▶ **Data for review**:

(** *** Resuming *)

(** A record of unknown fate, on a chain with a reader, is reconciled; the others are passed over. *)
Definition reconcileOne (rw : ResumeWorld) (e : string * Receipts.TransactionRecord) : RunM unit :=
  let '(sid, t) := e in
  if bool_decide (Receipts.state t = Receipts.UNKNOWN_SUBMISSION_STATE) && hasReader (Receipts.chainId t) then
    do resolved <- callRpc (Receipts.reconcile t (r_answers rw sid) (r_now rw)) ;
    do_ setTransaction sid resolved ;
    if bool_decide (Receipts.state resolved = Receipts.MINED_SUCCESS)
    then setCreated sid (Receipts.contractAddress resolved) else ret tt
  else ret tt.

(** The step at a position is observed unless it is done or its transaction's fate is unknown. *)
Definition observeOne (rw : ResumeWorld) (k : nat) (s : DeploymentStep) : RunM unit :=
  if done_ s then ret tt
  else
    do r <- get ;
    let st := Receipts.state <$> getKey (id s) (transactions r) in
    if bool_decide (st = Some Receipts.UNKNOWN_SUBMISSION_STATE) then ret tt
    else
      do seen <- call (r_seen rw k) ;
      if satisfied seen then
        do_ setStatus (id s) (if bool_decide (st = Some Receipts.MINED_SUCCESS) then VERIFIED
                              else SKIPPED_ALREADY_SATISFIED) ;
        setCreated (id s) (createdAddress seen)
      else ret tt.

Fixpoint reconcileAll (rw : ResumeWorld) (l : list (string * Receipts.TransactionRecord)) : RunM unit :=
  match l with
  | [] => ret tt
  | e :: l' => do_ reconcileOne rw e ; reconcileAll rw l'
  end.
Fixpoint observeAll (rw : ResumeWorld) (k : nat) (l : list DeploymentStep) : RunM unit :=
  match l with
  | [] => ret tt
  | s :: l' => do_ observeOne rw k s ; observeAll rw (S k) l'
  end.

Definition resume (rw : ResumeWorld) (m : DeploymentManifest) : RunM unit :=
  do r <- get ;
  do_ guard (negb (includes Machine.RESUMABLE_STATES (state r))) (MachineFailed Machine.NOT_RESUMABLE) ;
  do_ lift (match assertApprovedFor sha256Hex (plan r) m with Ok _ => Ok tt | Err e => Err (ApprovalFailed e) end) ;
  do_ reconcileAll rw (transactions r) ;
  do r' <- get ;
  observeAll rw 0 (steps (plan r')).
* * *
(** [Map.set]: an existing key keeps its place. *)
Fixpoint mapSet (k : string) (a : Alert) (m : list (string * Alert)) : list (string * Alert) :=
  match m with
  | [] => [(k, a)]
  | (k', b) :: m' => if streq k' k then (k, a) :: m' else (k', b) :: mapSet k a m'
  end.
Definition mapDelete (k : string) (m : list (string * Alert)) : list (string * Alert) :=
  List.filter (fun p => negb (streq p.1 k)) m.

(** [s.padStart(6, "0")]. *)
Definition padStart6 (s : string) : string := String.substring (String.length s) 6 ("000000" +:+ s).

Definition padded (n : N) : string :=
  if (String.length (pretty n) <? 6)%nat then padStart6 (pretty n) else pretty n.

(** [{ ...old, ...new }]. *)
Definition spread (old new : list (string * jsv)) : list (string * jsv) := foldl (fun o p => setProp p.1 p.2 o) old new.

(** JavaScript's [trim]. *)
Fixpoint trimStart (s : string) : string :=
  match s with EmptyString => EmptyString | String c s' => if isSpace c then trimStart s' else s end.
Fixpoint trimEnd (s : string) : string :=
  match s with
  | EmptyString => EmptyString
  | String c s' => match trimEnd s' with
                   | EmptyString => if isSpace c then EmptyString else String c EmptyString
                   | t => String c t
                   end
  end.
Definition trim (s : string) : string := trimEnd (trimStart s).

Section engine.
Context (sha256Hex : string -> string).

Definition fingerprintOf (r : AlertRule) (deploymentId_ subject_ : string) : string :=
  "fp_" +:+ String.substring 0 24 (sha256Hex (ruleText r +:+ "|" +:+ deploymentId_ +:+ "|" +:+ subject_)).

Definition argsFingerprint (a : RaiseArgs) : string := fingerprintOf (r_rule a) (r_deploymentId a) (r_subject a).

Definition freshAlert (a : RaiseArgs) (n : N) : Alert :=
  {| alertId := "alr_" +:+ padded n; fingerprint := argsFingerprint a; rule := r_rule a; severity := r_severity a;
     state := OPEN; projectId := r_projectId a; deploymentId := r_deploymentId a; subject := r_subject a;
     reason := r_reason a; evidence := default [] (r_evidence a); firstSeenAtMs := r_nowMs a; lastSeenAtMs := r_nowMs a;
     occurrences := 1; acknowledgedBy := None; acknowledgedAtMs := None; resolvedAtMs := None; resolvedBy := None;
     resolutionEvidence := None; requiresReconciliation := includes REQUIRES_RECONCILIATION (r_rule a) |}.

▶ **Directions**:
Return every line of the preceding records in which the word "fingerprintOf" appears.

▶ **Final answer**:
Definition fingerprintOf (r : AlertRule) (deploymentId_ subject_ : string) : string :=
Definition argsFingerprint (a : RaiseArgs) : string := fingerprintOf (r_rule a) (r_deploymentId a) (r_subject a).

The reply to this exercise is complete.